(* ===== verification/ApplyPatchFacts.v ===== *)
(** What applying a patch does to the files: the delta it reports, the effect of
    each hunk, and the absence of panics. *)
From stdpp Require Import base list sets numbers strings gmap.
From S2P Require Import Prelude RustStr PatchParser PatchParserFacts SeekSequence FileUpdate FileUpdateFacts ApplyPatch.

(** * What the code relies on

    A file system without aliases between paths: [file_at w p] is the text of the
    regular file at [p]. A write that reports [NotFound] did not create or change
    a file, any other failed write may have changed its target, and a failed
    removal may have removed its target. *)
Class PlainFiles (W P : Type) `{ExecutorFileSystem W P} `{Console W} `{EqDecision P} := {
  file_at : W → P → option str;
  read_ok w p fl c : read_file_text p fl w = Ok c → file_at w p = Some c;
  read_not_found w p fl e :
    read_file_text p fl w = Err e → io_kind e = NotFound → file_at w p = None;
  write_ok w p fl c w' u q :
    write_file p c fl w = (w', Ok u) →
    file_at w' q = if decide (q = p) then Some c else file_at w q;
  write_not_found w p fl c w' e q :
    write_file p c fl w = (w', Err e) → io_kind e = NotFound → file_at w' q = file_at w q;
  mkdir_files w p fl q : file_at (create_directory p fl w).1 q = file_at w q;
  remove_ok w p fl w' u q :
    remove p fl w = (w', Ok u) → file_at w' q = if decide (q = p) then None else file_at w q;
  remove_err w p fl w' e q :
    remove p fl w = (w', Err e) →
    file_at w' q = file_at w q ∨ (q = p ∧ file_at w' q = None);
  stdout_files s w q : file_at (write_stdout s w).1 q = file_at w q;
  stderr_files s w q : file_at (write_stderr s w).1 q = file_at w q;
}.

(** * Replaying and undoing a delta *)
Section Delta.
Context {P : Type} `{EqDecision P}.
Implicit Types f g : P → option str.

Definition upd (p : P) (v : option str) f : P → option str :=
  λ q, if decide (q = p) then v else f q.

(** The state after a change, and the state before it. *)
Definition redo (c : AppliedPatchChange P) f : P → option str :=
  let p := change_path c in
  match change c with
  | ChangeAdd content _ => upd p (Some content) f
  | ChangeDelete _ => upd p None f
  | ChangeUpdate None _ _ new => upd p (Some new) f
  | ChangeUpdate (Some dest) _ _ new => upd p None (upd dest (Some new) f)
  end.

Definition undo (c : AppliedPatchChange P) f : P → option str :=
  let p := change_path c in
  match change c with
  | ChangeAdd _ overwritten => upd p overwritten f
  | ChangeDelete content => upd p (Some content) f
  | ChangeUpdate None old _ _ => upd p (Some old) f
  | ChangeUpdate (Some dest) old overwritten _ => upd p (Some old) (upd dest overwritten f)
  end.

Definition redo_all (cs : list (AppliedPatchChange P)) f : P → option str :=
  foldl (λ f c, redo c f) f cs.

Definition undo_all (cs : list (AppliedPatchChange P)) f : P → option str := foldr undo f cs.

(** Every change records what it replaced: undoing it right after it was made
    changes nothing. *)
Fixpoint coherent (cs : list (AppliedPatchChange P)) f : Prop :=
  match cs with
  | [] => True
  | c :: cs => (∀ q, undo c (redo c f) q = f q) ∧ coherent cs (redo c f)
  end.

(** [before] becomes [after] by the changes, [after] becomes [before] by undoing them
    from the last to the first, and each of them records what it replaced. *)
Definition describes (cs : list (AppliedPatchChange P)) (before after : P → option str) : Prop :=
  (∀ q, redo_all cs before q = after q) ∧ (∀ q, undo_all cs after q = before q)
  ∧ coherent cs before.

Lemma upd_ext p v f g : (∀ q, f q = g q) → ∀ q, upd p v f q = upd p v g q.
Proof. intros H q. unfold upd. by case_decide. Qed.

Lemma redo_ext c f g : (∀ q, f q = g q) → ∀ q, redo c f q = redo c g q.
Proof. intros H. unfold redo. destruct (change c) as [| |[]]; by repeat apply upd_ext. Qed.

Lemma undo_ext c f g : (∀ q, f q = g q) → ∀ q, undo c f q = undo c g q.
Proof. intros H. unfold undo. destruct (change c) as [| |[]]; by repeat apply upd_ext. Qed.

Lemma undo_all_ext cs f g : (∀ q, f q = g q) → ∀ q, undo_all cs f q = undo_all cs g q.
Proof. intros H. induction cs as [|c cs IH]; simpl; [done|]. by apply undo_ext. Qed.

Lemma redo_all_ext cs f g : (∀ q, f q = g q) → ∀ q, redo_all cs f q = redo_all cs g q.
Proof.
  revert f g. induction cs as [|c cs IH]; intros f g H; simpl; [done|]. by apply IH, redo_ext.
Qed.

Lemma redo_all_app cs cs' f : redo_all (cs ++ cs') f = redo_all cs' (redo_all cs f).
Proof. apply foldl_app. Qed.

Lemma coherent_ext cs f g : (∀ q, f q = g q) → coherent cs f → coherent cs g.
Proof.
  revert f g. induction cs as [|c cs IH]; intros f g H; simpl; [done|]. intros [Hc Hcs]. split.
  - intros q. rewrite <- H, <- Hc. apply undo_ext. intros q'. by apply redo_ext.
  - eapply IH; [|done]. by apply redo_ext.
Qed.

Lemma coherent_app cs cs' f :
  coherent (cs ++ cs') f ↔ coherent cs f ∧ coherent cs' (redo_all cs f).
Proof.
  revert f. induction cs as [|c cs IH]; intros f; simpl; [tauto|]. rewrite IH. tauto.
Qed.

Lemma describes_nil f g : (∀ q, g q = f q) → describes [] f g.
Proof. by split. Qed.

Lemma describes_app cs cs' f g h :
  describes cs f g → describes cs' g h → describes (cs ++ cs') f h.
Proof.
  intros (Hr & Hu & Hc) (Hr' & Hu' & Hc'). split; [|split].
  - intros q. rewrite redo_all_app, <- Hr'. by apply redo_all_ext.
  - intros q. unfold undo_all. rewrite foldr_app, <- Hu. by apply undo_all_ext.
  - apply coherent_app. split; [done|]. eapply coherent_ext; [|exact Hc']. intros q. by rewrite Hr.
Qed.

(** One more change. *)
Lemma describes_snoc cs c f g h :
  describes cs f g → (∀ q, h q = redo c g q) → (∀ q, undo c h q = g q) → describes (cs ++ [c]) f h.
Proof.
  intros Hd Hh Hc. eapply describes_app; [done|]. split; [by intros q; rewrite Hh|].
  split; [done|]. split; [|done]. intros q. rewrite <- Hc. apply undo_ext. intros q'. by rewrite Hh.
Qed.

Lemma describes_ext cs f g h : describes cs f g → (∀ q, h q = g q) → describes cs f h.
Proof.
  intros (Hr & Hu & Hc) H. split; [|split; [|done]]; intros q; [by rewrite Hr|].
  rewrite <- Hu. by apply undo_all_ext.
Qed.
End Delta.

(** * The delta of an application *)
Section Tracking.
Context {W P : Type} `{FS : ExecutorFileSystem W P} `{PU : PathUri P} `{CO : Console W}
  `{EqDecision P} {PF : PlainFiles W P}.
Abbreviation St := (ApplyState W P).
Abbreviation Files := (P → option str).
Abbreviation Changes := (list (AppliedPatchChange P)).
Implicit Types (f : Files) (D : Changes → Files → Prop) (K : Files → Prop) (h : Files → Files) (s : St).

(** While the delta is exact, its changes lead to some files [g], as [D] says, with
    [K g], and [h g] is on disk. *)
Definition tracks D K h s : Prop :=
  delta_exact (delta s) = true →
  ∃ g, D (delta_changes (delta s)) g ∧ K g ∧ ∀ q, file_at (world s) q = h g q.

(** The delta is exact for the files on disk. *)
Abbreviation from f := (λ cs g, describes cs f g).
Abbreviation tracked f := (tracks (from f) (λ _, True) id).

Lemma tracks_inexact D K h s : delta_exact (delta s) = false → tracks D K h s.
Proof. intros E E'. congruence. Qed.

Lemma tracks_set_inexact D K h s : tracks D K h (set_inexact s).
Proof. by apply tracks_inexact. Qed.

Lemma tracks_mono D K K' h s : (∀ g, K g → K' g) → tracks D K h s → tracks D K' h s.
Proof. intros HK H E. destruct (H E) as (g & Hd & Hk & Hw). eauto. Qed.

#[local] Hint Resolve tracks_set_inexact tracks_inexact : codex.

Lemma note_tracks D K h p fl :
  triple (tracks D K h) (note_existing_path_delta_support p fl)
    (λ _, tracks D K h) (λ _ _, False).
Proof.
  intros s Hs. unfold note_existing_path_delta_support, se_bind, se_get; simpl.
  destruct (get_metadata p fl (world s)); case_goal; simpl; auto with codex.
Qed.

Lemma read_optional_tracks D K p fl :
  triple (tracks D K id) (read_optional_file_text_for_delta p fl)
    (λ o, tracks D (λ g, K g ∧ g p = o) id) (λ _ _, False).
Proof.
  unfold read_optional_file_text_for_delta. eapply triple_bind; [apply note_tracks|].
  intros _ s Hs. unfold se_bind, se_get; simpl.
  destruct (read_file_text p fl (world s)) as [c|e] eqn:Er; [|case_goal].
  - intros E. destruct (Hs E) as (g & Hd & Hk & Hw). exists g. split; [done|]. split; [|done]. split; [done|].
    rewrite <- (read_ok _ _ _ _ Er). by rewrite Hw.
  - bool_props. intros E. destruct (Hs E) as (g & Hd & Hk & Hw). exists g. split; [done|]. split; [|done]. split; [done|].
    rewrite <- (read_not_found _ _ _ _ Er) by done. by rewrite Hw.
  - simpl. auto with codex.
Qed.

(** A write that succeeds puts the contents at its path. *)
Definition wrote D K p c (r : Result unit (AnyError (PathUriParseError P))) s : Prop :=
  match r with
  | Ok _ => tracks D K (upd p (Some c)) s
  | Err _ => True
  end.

---

• _The task_
Output, and output only, the lines from the one containing "unfold read_optional_file_text_for_delta. eapply" through the last line of the data above.

• _Exercise output_
  unfold read_optional_file_text_for_delta. eapply triple_bind; [apply note_tracks|].
  intros _ s Hs. unfold se_bind, se_get; simpl.
  destruct (read_file_text p fl (world s)) as [c|e] eqn:Er; [|case_goal].
  - intros E. destruct (Hs E) as (g & Hd & Hk & Hw). exists g. split; [done|]. split; [|done]. split; [done|].
    rewrite <- (read_ok _ _ _ _ Er). by rewrite Hw.
  - bool_props. intros E. destruct (Hs E) as (g & Hd & Hk & Hw). exists g. split; [done|]. split; [|done]. split; [done|].
    rewrite <- (read_not_found _ _ _ _ Er) by done. by rewrite Hw.
  - simpl. auto with codex.
Qed.

(** A write that succeeds puts the contents at its path. *)
Definition wrote D K p c (r : Result unit (AnyError (PathUriParseError P))) s : Prop :=
  match r with
  | Ok _ => tracks D K (upd p (Some c)) s
  | Err _ => True
  end.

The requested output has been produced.